++++ TASK INPUTS ++++

(* ===== verification/NewfsMain.v ===== *)
(** * The file system: the main theorems

    A session formats a blank device and serves requests; then the device is
    unmounted and mounted again. *)

From S2P Require Import Prelude.
From S2P Require Import Memory.
From S2P Require Import NewfsDisk.
From S2P Require Import NewfsDiskThms.
From S2P Require Import Newfs.
From S2P Require Import NewfsLookup.
From S2P Require Import NewfsAlloc.
From S2P Require Import NewfsThms.
From S2P Require Import NewfsTree.
From S2P Require Import NewfsRemount.
From S2P Require Import NewfsFuse.
From S2P Require Import NewfsSpec.
From S2P Require Import NewfsRefine.
From S2P Require Import NewfsRefineOps.
From S2P Require Import NewfsSession.

Module NewfsMain.
Import NewfsDiskThms Newfs NewfsLookup NewfsAlloc NewfsThms NewfsTree NewfsRemount NewfsFuse NewfsSpec NewfsSpecThms
  NewfsRefine NewfsRefineOps NewfsFormat NewfsSession.

Section main.
Context {D : Type} `{!Ddriver D} `{!DdriverOk D} `{Platform} `{!PlatformOk}.
Implicit Types s : newfs D.

(** Mounting with [newfs_init], then the requests. *)
Definition session (fd : Z) (l : list request) : M (newfs D) (list reply) :=
  _ ← newfs_init fd; handle_all l.

(** What is specified of a session on the device [d]. *)
Definition specified (d : D) (l : list request) : list reply * fs := spec_all l (fresh_fs (ddriver_size d)).
Definition session_allowed (d : D) (l : list request) : bool := allowed_all l (fresh_fs (ddriver_size d)).

Lemma session_ok d fd l : blank d -> 0 <= fd -> session_allowed d l = true ->
  wp (session fd l) (boot d) (fun xs s => Forall2 agrees xs (fst (specified d l)) /\ in_session d s (snd (specified d l))).
Proof.
  intros Hbl Hfd Hal. apply wp_bind. eapply wp_mono; [by apply init_formats|]. cbn beta. intros _ s [_ Hfm%session_start].
  destruct (handle_all_refines l s (fresh_fs (ddriver_size d)) (is_refines _ _ _ Hfm) Hal) as (xs & s' & E & Hxs & Href & Hf).
  eapply wp_Ok; [exact E|]. split; [done|]. by eapply session_frame.
Qed.

(** C14: The file system refines its specification. On a blank device [newfs_init]
    succeeds, and then every sequence of allowed requests through the table
    [operations] runs without undefined behaviour, returns the replies that
    [NewfsSpec] specifies, error codes included, and leaves a heap that represents
    the specified file system. *)
Theorem newfs_refines_spec d fd l : blank d -> 0 <= fd -> session_allowed d l = true ->
  wp (session fd l) (boot d) (fun xs s => Forall2 agrees xs (fst (specified d l)) /\ refines s (snd (specified d l))).
Proof.
  intros Hbl Hfd Hal. eapply wp_mono; [by apply session_ok|]. intros xs s [Hxs Hs]. split; [done|apply Hs].
Qed.

(** C16: At every point of a session the heap is well-formed: the entries and inodes
    form a finite tree below the root, with entry and inode pointing to each other,
    names that are terminated, inode numbers that are all different and below 3968,
    directories of at most 58 entries, files inside their eight blocks, bitmaps of one
    block, and room for all of it on the device. *)
Theorem newfs_heap_well_formed d fd l : blank d -> 0 <= fd -> session_allowed d l = true ->
  wp (session fd l) (boot d) (fun _ s => exists r a size es, mounted s r a size es).
Proof.
  intros Hbl Hfd Hal. eapply wp_mono; [by apply session_ok|]. intros xs s [_ Hs].
  destruct (ok_root _ (proj1 (is_refines _ _ _ Hs))) as [es Hes].
  destruct (session_mounted d s _ es Hs Hes) as (m & r & a & fuel & _ & _ & Hm). by eexists _, _, _, _.
Qed.

(** ** After mounting again *)

(** No other entry of [es] starts with the name of [e]. *)
Definition alone (e : list Z * Z) (es : list (list Z * Z)) : Prop :=
  forall e', e' ∈ es -> take (length (fst e)) (fst e') = fst e -> e' = e.

(** The files of the root hold what they held. *)
Definition keeps_files (A : fs) s : Prop := forall es e c n off,
  root_entries A es -> e ∈ es -> objs A !! snd e = Some (AFile c) -> alone e es ->
  Z.of_nat (length (fst e)) + 1 < path_cap -> 0 <= off -> 0 <= n -> off + n <= Z.of_nat (length c) ->
  wp (newfs_read (pathname [fst e]) n off) s (fun r _ => r = (n, take (Z.to_nat n) (drop (Z.to_nat off) c))).

(** The root lists what it listed, in the opposite order. *)
Definition keeps_root (A : fs) s : Prop := forall es k, root_entries A es -> 0 <= k < 2 ^ 31 ->
  newfs_readdir [slash] k s =
  Ok ((NEWFS_ERROR_NONE, match rev es !! Z.to_nat k with Some e => Some (fst e, k + 1) | None => None end), s).

Lemma only_match_subtrees fuel A data es e n : Forall (fun e => name_fits (fst e)) es -> e ∈ es -> alone e es ->
  n = tree_of fuel A data (snd e) -> only_match (fst e) (subtrees fuel A data es) (fst e, n).
Proof.
  intros Hfits He Ha -> x Hx Hm. apply list_elem_of_fmap in Hx as (e' & -> & He'). cbn [fst] in Hm.
  destruct (proj1 (Forall_forall _ _) Hfits e He) as (Hz & Hl & _), (proj1 (Forall_forall _ _) Hfits e' He') as (_ & Hl' & _).
  rewrite take_padded in Hm by (done || lia). by rewrite (Ha e' He' Hm).
Qed.

Lemma reads_back_keeps s0 s A m es fuel : fs_ok A -> linked m s0 A -> enough (S fuel) A NEWFS_ROOT_INO -> root_entries A es ->
  reads_back s (subtrees fuel A (data_of s0 m) es) -> keeps_files A s.
Proof.
  intros Hok Hlk Hen Hes Hback es' e c n off Hes' He Hc Ha Hcap Ho Hn Hfit. assert (es' = es) as -> by (unfold root_entries in *; congruence).
  destruct (lk_objs _ _ _ Hlk _ _ Hc) as (p & a & d & nd & Hobj).
  pose proof (oa_body _ _ _ _ _ _ _ _ Hobj) as (_ & _ & _ & b & Hb & Htake & Hl & _).
  destruct (ok_file A Hok _ _ Hc) as [Hmax _].
  assert (Hf : tree_of fuel A (data_of s0 m) (snd e) = File (snd e) (Z.of_nat (length c)) 0 b).
  { destruct (enough_pos fuel A (snd e) Hok ltac:(eauto) (enough_child _ _ _ _ _ Hok Hes He Hen)) as [f ->].
    cbn [tree_of]. rewrite Hc. by rewrite (data_of_eq _ _ _ _ _ _ _ _ _ Hobj Hb). }
  eapply wp_mono; [eapply (Hback (fst e) (snd e) (Z.of_nat (length c)) 0 b n off)|].
  - apply list_elem_of_fmap. exists e. by rewrite Hf.
  - by apply (ok_name A Hok _ _ _ Hes).
  - apply only_match_subtrees; [by eapply entries_fit|done|done|by rewrite Hf].
  - done.
  - done.
  - unfold FILE_MAX, NEWFS_DATA_PER_FILE, NEWFS_DATA_SIZE in *. lia.
  - done.
  - cbn beta. intros r _ ->. f_equal. rewrite <- Htake, skipn_firstn_comm, take_take, Nat.min_l by lia. done.
Qed.

Lemma loaded_keeps d sb s A data es fuel : fs_ok A -> root_entries A es -> loaded d sb (subtrees fuel A data es) s -> keeps_root A s.
Proof.
  intros Hok Hes (_ & _ & _ & _ & _ & _ & r & l & Hr & Hdir & Hl) es' k Hes' Hk.
  assert (es' = es) as -> by (unfold root_entries in *; congruence).
  unfold newfs_readdir. cbv zeta. erewrite bind_step by (apply newfs_lookup_root; [exact Hr|by eapply dir_cached]).
  cbn beta iota. cbn [read_var]. rewrite bind_ret. cbn [negb].
  destruct Hdir as (dr & a & i & Hd & Ht & Ha & Hi & Hq & Hc). erewrite bind_step by (by apply dentry_at_Some). rewrite Ha.
  erewrite (bind_step _ _ s (l !! Z.to_nat k) s).
  2: { unfold newfs_get_dentry. erewrite bind_step by (by apply inode_at_Some). rewrite bind_gets. rewrite s32_small by lia.
       rewrite (get_dentry_loop_ok s l _ _ k 0); [by rewrite Z.sub_0_r|by eapply chain_length|exact Hc|lia]. }
  unfold subtrees in Hl. rewrite <- map_rev in Hl. destruct (l !! Z.to_nat k) as [x|] eqn:Ex.
  - destruct (Forall2_lookup_l _ _ _ _ _ Hl Ex) as (e' & He' & b & Hx). rewrite list_lookup_fmap in He'.
    apply fmap_Some in He' as (e & He & ->). rewrite He. erewrite bind_step by (by apply dentry_at_Some). cbn [de_fname fst].
    rewrite NewfsRefineOps.cstr_name; [done|]. apply (ok_entry A Hok _ _ _ Hes).
    apply elem_of_rev. exact (list_elem_of_lookup_2 _ _ _ He).
  - assert (He : rev es !! Z.to_nat k = None).
    { apply lookup_ge_None. apply lookup_ge_None in Ex. rewrite (Forall2_length _ _ _ Hl), length_map in Ex. done. }
    by rewrite He.
Qed.

(** C15: A session survives. After formatting a blank device, serving any sequence of
    allowed requests and unmounting with [newfs_destroy], a new program that mounts the
    device with [newfs_init] gets 0, lists the entries of the root in the opposite
    order, and reads every file of the root whose name no other one extends exactly as
    the specification left it. *)
Theorem newfs_session_survives d fd fd' l : blank d -> 0 <= fd -> 0 <= fd' -> session_allowed d l = true ->
  wp (_ ← session fd l; newfs_destroy) (boot d) (fun _ s =>
    wp (newfs_init fd') (boot (device s)) (fun rc s' =>
      rc = 0 /\ keeps_root (snd (specified d l)) s' /\ keeps_files (snd (specified d l)) s')).
Proof.
  intros Hbl Hfd Hfd' Hal. apply wp_bind. eapply wp_mono; [by apply session_ok|]. cbn beta. intros _ s [_ Hs].
  set (A := snd (specified d l)) in *. pose proof (proj1 (is_refines _ _ _ Hs)) as Hok. destruct (ok_root A Hok) as [es Hes].
  destruct (session_mounted d s A es Hs Hes) as (m & r & a & fuel & Hlk & Hen & Hm).
  eapply wp_mono; [exact (remount_ok s r a _ _ fd' Hm Hfd')|]. cbn beta. intros _ s1 Hback.
  eapply wp_mono; [apply (Hback (boot (device s1))); [done|]|].
  - split; intros x [y Hy]; cbn in Hy; by rewrite lookup_empty in Hy.
  - cbn beta. intros rc s2 (-> & Hl & Hr). split; [done|]. split; [by eapply loaded_keeps|by eapply reads_back_keeps].
Qed.
End main.
End NewfsMain.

++++

● EXERCISE GOAL
Which lines above run from the one containing "Theorem newfs_refines_spec d" to the one containing "root_entries A es -> e"? Give them again exactly, both ends included.

● WRITTEN SOLUTION
Theorem newfs_refines_spec d fd l : blank d -> 0 <= fd -> session_allowed d l = true ->
  wp (session fd l) (boot d) (fun xs s => Forall2 agrees xs (fst (specified d l)) /\ refines s (snd (specified d l))).
Proof.
  intros Hbl Hfd Hal. eapply wp_mono; [by apply session_ok|]. intros xs s [Hxs Hs]. split; [done|apply Hs].
Qed.

(** C16: At every point of a session the heap is well-formed: the entries and inodes
    form a finite tree below the root, with entry and inode pointing to each other,
    names that are terminated, inode numbers that are all different and below 3968,
    directories of at most 58 entries, files inside their eight blocks, bitmaps of one
    block, and room for all of it on the device. *)
Theorem newfs_heap_well_formed d fd l : blank d -> 0 <= fd -> session_allowed d l = true ->
  wp (session fd l) (boot d) (fun _ s => exists r a size es, mounted s r a size es).
Proof.
  intros Hbl Hfd Hal. eapply wp_mono; [by apply session_ok|]. intros xs s [_ Hs].
  destruct (ok_root _ (proj1 (is_refines _ _ _ Hs))) as [es Hes].
  destruct (session_mounted d s _ es Hs Hes) as (m & r & a & fuel & _ & _ & Hm). by eexists _, _, _, _.
Qed.

(** ** After mounting again *)

(** No other entry of [es] starts with the name of [e]. *)
Definition alone (e : list Z * Z) (es : list (list Z * Z)) : Prop :=
  forall e', e' ∈ es -> take (length (fst e)) (fst e') = fst e -> e' = e.

(** The files of the root hold what they held. *)
Definition keeps_files (A : fs) s : Prop := forall es e c n off,
  root_entries A es -> e ∈ es -> objs A !! snd e = Some (AFile c) -> alone e es ->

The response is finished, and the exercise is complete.